**ACTION ITEM**
Search the records for the string "Import", then copy each line that has it.

**RECORD SET**
*** Block opens ***

(* ===== verification/Ink.v ===== *)
(** * Ink in the exporter

    Models [src/app/export/ink].  The query of the parties decodes every page into
    one variable, [partyRes], whose slices keep their arrays, while the parties of
    earlier pages still refer to these arrays.  So the parties are modelled on a
    heap: the arrays of deposits, and the integers to which the amounts point.  What
    decoding does to a slice that is not empty is that of [encoding/json]: elements
    are decoded over the old ones, and an array that is full is copied to a larger
    one. *)

From Stdlib Require Import ZArith Lia Bool.
From stdpp Require Import base strings list gmap.
From S2P Require Import Prelude Loops Sdk SdkRef Snapshot ExportUtil Derivatives Holdings Dex Compounders Deposits.
Local Open Scope Z_scope.

(** ** The heap *)

(** A deposit in an array: the pointer of its [sdk.Int], which is nil at first, and
    its address. *)
Record cell : Type := mkCell { Amount : option nat; Address : string }.

Definition zero_cell : cell := mkCell None "".

Record heap : Type := mkHeap { ints : gmap nat Int; arrays : gmap nat (list cell); fresh : nat }.

Definition empty_heap : heap := mkHeap ∅ ∅ 0.

(** A slice of deposits: its array, if it has one, and its length. *)
Record deposits_slice : Type := mkSlice { backing : option nat; len : nat }.

Definition nil_slice : deposits_slice := mkSlice None 0.

(** A party that has been decoded, and a party as the contract sends it. *)
Record PartyInfo : Type := mkParty { Id : Z; PartyAddr : string; PartyDeposits : deposits_slice }.
Record party_json : Type := mkPartyJson { JsonId : Z; JsonAddr : string; JsonDeposits : list (string * Int) }.

(** The cells of the array of a slice; their number is its capacity. *)
Definition cells_of (h : heap) (s : deposits_slice) : list cell := default [] (backing s ≫= fun a => arrays h !! a).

*** Block closes ***

**SOLVED EXERCISE**
From Stdlib Require Import ZArith Lia Bool.
From stdpp Require Import base strings list gmap.
From S2P Require Import Prelude Loops Sdk SdkRef Snapshot ExportUtil Derivatives Holdings Dex Compounders Deposits.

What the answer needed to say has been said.